## Information provided
(** [finalize_code]: [mmap_res] is what [mmap] returns if it is called ([None]
    for [MAP_FAILED]), [prot_ok] whether [mprotect] succeeds.  The result is the
    address of the code; the second component the range written, if any. *)
Definition finalize_code (code_size : Z) (mmap_res : option Z) (prot_ok : bool) (j : JitCompiler)
    : option Z * option (Z * Z) * JitCompiler :=
  let aligned := page_round code_size in
  let found :=
    match find_arena aligned (arenas_ j) with
    | Some k => Some (k, arenas_ j)
    | None =>
      match mmap_res with
      | None => None
      | Some base =>
        Some (length (arenas_ j),
              arenas_ j ++ [mkarena base (if kCodeArenaSize <? aligned then aligned else kCodeArenaSize) 0])
      end
    end in
  match found with
  | None => (None, None, j)
  | Some (k, arenas) =>
    match arenas !! k with
    | None => (None, None, j)
    | Some a =>
      let code_mem := a_base a + a_used a in
      if prot_ok then
        (Some code_mem, Some (code_mem, code_mem + code_size),
         set_arenas (<[k := mkarena (a_base a) (a_size a) (a_used a + aligned)]> arenas)
                    ((code_mem, code_mem + aligned) :: rx_ j) j)
      else (None, Some (code_mem, code_mem + code_size), set_arenas arenas (rx_ j) j)
    end
  end.

(** ** The emitter interface *)

(** The concept [JitEmitter] of jit_compiler.h: the state of an emitter and its
    operations.  A [false] result is [None]; the vectors an operation appends to
    are results.  [e_fresh] is the emitter after [reset], [set_vm_offsets],
    [set_budget] (called when the first flag holds; the second is its last
    argument) and [set_helpers]; [branch_at e o] reads off the buffer the form and
    the destination of the branch instruction at offset [o]. *)
Class JitEmitter (E : Type) := {
  e_fresh : bool -> bool -> E;
  e_size : E -> Z;
  get_entry_fast_offset : E -> Z;
  emit_prologue : E -> Z * E;
  emit_safepoint : Z -> Z -> E -> E;
  emit_alu : bpf_insn -> bool -> E -> option E;
  emit_ld : bpf_insn -> bpf_insn -> E -> option E;
  emit_ldx : bpf_insn -> Z -> E -> option (E * list AbortPatchInfo);
  emit_st : bpf_insn -> Z -> E -> option (E * list AbortPatchInfo);
  emit_stx : bpf_insn -> Z -> E -> option (E * list AbortPatchInfo);
  emit_jmp : bpf_insn -> Z -> bool -> E -> option (E * list JumpPlaceholder);
  emit_jmp_deopt : bpf_insn -> bool -> Z -> E -> option (E * list JumpPlaceholder);
  emit_set_pc_imm : Z -> E -> E;
  emit_ja : bpf_insn -> Z -> E -> E * list JumpPlaceholder;
  emit_ja32 : bpf_insn -> Z -> E -> E * list JumpPlaceholder;
  emit_call_syscall : bpf_insn -> Z -> Z -> E -> E;
  emit_call_softfp : bpf_insn -> E -> option E;
  emit_call_softfp_slow : bpf_insn -> Z -> Z -> E -> E;
  emit_call_bpf : Z -> Z -> Z -> Z -> E -> E * list AbortPatchInfo * list Z;
  emit_call_indirect : bpf_insn -> Z -> Z -> E -> E * list AbortPatchInfo * list Z;
  emit_exit : Z -> E -> E * list AbortPatchInfo;
  patch_branch_cond : Z -> Z -> E -> E;
  patch_branch_uncond : Z -> Z -> E -> E;
  patch_branch_abort : Z -> Z -> E -> E;
  write64 : Z -> Z -> E -> E;
  branch_at : E -> Z -> option (PlaceholderKind * Z)
}.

## Activity
The line containing "emit_call_indirect : bpf_insn" and every line after it, through the end of the records, should be repeated exactly and alone.

## Answer box
  emit_call_indirect : bpf_insn -> Z -> Z -> E -> E * list AbortPatchInfo * list Z;
  emit_exit : Z -> E -> E * list AbortPatchInfo;
  patch_branch_cond : Z -> Z -> E -> E;
  patch_branch_uncond : Z -> Z -> E -> E;
  patch_branch_abort : Z -> Z -> E -> E;
  write64 : Z -> Z -> E -> E;
  branch_at : E -> Z -> option (PlaceholderKind * Z)
}.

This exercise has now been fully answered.